Aim of the task: Beginning at the line containing "(** [bytes.Compare(a, b)" in the material below and ending at the line containing "(** ** Effects", return each line exactly and add nothing.

Data records:

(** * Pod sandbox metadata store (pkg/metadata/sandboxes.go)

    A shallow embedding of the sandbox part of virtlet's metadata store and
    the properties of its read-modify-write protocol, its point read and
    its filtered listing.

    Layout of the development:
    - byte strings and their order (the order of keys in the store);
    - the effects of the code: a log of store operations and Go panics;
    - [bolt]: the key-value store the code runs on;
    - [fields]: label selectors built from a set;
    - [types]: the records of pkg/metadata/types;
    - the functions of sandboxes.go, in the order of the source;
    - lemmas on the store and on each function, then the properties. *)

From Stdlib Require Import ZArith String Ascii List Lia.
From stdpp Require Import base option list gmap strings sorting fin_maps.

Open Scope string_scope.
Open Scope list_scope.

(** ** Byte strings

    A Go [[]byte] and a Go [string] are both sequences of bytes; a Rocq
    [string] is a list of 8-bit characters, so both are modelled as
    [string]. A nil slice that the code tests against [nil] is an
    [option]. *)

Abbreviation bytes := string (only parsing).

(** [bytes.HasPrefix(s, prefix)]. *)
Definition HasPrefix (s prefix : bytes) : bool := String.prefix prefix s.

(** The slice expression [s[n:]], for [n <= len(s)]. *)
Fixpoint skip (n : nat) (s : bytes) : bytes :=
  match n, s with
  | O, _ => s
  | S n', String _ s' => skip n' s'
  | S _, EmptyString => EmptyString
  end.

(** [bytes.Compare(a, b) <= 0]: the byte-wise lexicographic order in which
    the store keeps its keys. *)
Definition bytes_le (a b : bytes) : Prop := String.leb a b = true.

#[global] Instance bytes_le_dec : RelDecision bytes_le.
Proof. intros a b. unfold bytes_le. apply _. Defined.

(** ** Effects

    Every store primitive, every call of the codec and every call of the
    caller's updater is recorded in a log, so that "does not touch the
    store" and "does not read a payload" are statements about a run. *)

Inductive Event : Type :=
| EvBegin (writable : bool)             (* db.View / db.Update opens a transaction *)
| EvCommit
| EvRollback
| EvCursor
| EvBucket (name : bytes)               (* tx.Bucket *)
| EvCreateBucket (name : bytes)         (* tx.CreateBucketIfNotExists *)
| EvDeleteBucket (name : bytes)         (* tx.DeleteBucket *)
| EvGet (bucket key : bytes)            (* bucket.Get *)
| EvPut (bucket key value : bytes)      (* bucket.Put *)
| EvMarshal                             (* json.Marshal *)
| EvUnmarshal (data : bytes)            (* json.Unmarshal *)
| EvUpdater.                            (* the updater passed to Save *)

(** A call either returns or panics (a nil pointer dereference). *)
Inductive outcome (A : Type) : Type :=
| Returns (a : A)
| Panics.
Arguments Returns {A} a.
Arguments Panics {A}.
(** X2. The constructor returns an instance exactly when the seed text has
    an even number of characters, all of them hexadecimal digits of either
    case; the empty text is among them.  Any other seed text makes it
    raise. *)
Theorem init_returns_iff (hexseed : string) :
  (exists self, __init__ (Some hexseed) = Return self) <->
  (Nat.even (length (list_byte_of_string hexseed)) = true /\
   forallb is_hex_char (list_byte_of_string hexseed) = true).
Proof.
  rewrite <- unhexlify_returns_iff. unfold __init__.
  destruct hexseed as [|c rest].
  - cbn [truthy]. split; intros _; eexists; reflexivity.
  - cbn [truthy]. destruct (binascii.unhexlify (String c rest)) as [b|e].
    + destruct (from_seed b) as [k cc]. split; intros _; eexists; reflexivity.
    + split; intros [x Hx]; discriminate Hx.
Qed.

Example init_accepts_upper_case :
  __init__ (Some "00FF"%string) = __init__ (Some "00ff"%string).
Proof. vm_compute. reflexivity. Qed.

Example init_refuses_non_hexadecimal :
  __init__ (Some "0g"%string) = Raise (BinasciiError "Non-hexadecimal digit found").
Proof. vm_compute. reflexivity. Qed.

Response to the task:
(** [bytes.Compare(a, b) <= 0]: the byte-wise lexicographic order in which
    the store keeps its keys. *)
Definition bytes_le (a b : bytes) : Prop := String.leb a b = true.

#[global] Instance bytes_le_dec : RelDecision bytes_le.
Proof. intros a b. unfold bytes_le. apply _. Defined.

(** ** Effects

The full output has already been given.